Hungarian canoeist (born 1978)

György Kozmann (born March 23, 1978, in Szekszárd) is a Hungarian sprint canoeist who has competed since the late 1990s. Competing in the 2004 and 2008 Summer Olympics, he won two bronze medals in the C-2 1000 m event.

He has also won eleven medals at the ICF Canoe Sprint World Championships with five golds (C-2 500 m: 2007, C-2 1000 m: 2006, C-4 200 m: 2001, 2003, C-4 1000 m: 2001), two silvers (C-2 500 m: 2005, C-4 500 m: 2001), and four bronzes (C-2 500 m: 2006, C-2 1000 m: 2003, 2005; C-4 1000 m: 1999). From 2003 until 2008, he was the C-2 partner of György Kolonics.

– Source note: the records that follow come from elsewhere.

(* ===== verification/Window.v ===== *)
(** * The TCP receive window (src/tcpport/assembler.go)

    [compareTCPSeq], [receiveWindow] and its methods [insert], [confirm] and
    [expand], over the ring buffer the code keeps, and the Go channel that
    [confirm] sends to. *)

From S2P Require Import Prelude GoBytes.

(** ** Sequence numbers *)

Definition maxTCPSeq : Z := 0xFFFFFFFF.
Definition tcpSeqWindow : Z := 0x0000FFFF.

(** [seq1], [seq2] are uint32; the result is a 64-bit int. The first two
    branches convert a uint32 to int, so their results are never negative. *)
Definition compareTCPSeq (seq1 seq2 : Z) : Z :=
  if (seq1 <? tcpSeqWindow) && (maxTCPSeq - tcpSeqWindow <? seq2)
  then uint32 (uint32 (seq1 + maxTCPSeq) - seq2)
  else if (seq2 <? tcpSeqWindow) && (maxTCPSeq - tcpSeqWindow <? seq1)
  then uint32 (seq1 - uint32 (maxTCPSeq + seq2))
  else int32 (uint32 (seq1 - seq2)).

(** ** Packets: the fields of [layers.TCP] the code reads *)
Record TCP := mkTCP {
  SrcPort : Z; DstPort : Z; Seq : Z; Ack : Z;
  SYN : bool; ACK : bool; FIN : bool; RST : bool;
  Payload : list byte }.

Definition set_Payload (p : TCP) (b : list byte) : TCP :=
  mkTCP (SrcPort p) (DstPort p) (Seq p) (Ack p) (SYN p) (ACK p) (FIN p) (RST p) b.

(** [packet.Seq + uint32(len(packet.Payload))] *)
Definition seq_end (p : TCP) : Z := uint32 (Seq p + uint32 (len (Payload p))).

(** ** Channels of packets

    A statement of the assembler's goroutine finishes, is suspended (a send
    on a full channel), or panics. *)
Inductive sched (A : Type) : Type :=
| Done (a : A)
| Blocked
| Crash.
Arguments Done {A} a.
Arguments Blocked {A}.
Arguments Crash {A}.

#[export] Instance sched_ret : MRet sched := fun A a => Done a.
#[export] Instance sched_bind : MBind sched := fun A B f m =>
  match m with Done a => f a | Blocked => Blocked | Crash => Crash end.

Definition run {A} (m : go A) : sched A :=
  match m with Ret a => Done a | Panic => Crash end.

(** [chan *layers.TCP]: the packets in the buffer, its capacity, and whether
    it has been closed. *)
Record chan := mkChan { queue : list TCP; capacity : Z; chan_closed : bool }.

(** [c <- p] *)
Definition send (c : chan) (p : TCP) : sched chan :=
  if chan_closed c then Crash
  else if len (queue c) <? capacity c
  then Done (mkChan (queue c ++ [p]) (capacity c) false)
  else Blocked.

(** [close(c)] *)
Definition close (c : chan) : sched chan :=
  if chan_closed c then Crash else Done (mkChan (queue c) (capacity c) true).

(** ** The window *)
Record receiveWindow := mkWindow {
  size : Z; start : Z; buffer : list (option TCP); lastAck : Z; expectBegin : Z }.

Definition newReceiveWindow (initialSize : Z) : receiveWindow :=
  mkWindow 0 0 (replicate (Z.to_nat initialSize) None) 0 0.

(** [w.buffer[(i + w.start) % len(w.buffer)]], as a slot and as the packet it
    points to (a nil slot panics when a field is read). *)
Definition slot (w : receiveWindow) (i : Z) : go (option TCP) :=
  index (buffer w) ((i + start w) mod len (buffer w)).
Definition deref (w : receiveWindow) (i : Z) : go TCP := o ← slot w i; of_option o.
Definition set_slot (w : receiveWindow) (i : Z) (x : option TCP) : go receiveWindow :=
  b ← store (buffer w) ((i + start w) mod len (buffer w)) x;
  Ret (mkWindow (size w) (start w) b (lastAck w) (expectBegin w)).

Definition expand (w : receiveWindow) : go receiveWindow :=
  let n := len (buffer w) in
  let buf := replicate (Z.to_nat (n * 2)) None in
  let fin := start w + size w in
  buf ←
    (if fin <? n then
       src ← sub (buffer w) (start w) (start w + size w);
       Ret (gcopy buf src)
     else
       src ← sub (buffer w) (start w) n;
       let buf := gcopy buf src in
       src2 ← sub (buffer w) 0 (fin - n);
       tail ← sub buf (n - start w) (len buf);
       Ret (ztake (n - start w) buf ++ gcopy tail src2));
  Ret (mkWindow (size w) 0 buf (lastAck w) (expectBegin w)).

(** The scan from the right of [insert]: [None] when a packet with the same
    sequence number is met ([return]), the insertion index otherwise. *)
Fixpoint insert_scan (w : receiveWindow) (seq : Z) (idx : nat) : go (option Z) :=
  match idx with
  | O => Ret (Some 0)
  | S idx' =>
      prev ← deref w (Z.of_nat idx - 1);
      let result := compareTCPSeq (Seq prev) seq in
      if result =? 0 then Ret None
      else if result <? 0 then Ret (Some (Z.of_nat idx))
      else insert_scan w seq idx'
  end.

(** [for i := w.size - 1; i >= idx; i-- { w.buffer[next] = w.buffer[current] }],
    with [n] iterations left: [i = idx + n - 1]. *)
Fixpoint insert_shift (w : receiveWindow) (idx : Z) (n : nat) : go receiveWindow :=
  match n with
  | O => Ret w
  | S n' =>
      let i := idx + Z.of_nat n' in
      x ← slot w i;
      w ← set_slot w (i + 1) x;
      insert_shift w idx n'
  end.

Definition set_size (w : receiveWindow) (n : Z) : receiveWindow :=
  mkWindow n (start w) (buffer w) (lastAck w) (expectBegin w).

Definition insert (w : receiveWindow) (packet : TCP) : go receiveWindow :=
  if negb (expectBegin w =? 0) && (0 <=? compareTCPSeq (expectBegin w) (seq_end packet))
  then Ret w
  else if len (Payload packet) =? 0 then Ret w
  else
    r ← insert_scan w (Seq packet) (Z.to_nat (size w));
    match r with
    | None => Ret w
    | Some idx =>
        w ← (if size w =? len (buffer w) then expand w else Ret w);
        w ← (if idx =? size w then set_slot w idx (Some packet)
             else
               w ← insert_shift w idx (Z.to_nat (size w - idx));
               set_slot w idx (Some packet));
        Ret (set_size w (size w + 1))
    end.

(** The body of [confirm]'s loop after the slot has been cleared: the packet
    that is sent, or [None] for [continue]. *)
Definition trim (expect : Z) (packet : TCP) : go (option TCP) :=
  if negb (expect =? 0) && (0 <? compareTCPSeq expect (Seq packet)) then
    let dup := uint32 (expect - Seq packet) in
    let dup := if dup <? 0 then uint32 (dup + maxTCPSeq) else dup in
    if uint32 (len (Payload packet)) <=? dup then Ret None
    else
      rest ← sub (Payload packet) dup (len (Payload packet));
      Ret (Some (set_Payload packet rest))
  else Ret (Some packet).

Definition set_expect (w : receiveWindow) (e : Z) : receiveWindow :=
  mkWindow (size w) (start w) (buffer w) (lastAck w) e.

(** [for ; idx < w.size; idx++]: [n] is [w.size - idx]. *)
Fixpoint confirm_loop (ack : Z) (n : nat) (idx : Z) (w : receiveWindow) (c : chan)
  : sched (Z * receiveWindow * chan) :=
  match n with
  | O => Done (idx, w, c)
  | S n' =>
      packet ← run (deref w idx);
      if 0 <=? compareTCPSeq (Seq packet) ack then Done (idx, w, c)
      else
        w ← run (set_slot w idx None);
        let newExpect := seq_end packet in
        r ← run (trim (expectBegin w) packet);
        match r with
        | None => confirm_loop ack n' (idx + 1) w c
        | Some packet =>
            c ← send c packet;
            confirm_loop ack n' (idx + 1) (set_expect w newExpect) c
        end
  end.

Definition confirm (w : receiveWindow) (ack : Z) (c : chan) : sched (receiveWindow * chan) :=
  '(idx, w, c) ← confirm_loop ack (Z.to_nat (size w)) 0 w c;
  let newLast :=
    if (compareTCPSeq (lastAck w) ack <? 0) || (lastAck w =? 0) then ack else lastAck w in
  Done (mkWindow (size w - idx) ((start w + idx) mod len (buffer w)) (buffer w)
          newLast (expectBegin w), c).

In the European championships Kozmann has been a gold medalist four times - C-4 500 m (2002), C-4 1000 m (2000 and 2002) and C-2 500 m (2004).

Kolonics death came weeks prior to the 2008 Olympics, to what the pair qualified for both the C-2 500 m and the C-2 1000 m events. Kozmann refused to take part in the games, consulted with his coach, friends and Kolonics's friends, then changed his mind. He competed in the C-2 1000 m event with Tamás Kiss, and the pair finished on the third place in the C-2 1000 m final. He later received a Fair Play prize for this from the Hungarian Olympic Committee.

Kozmann is a member of the Atomerőmű SE club and is coached by Attila Szabó. He is 179 cm tall and weighs 83 kg.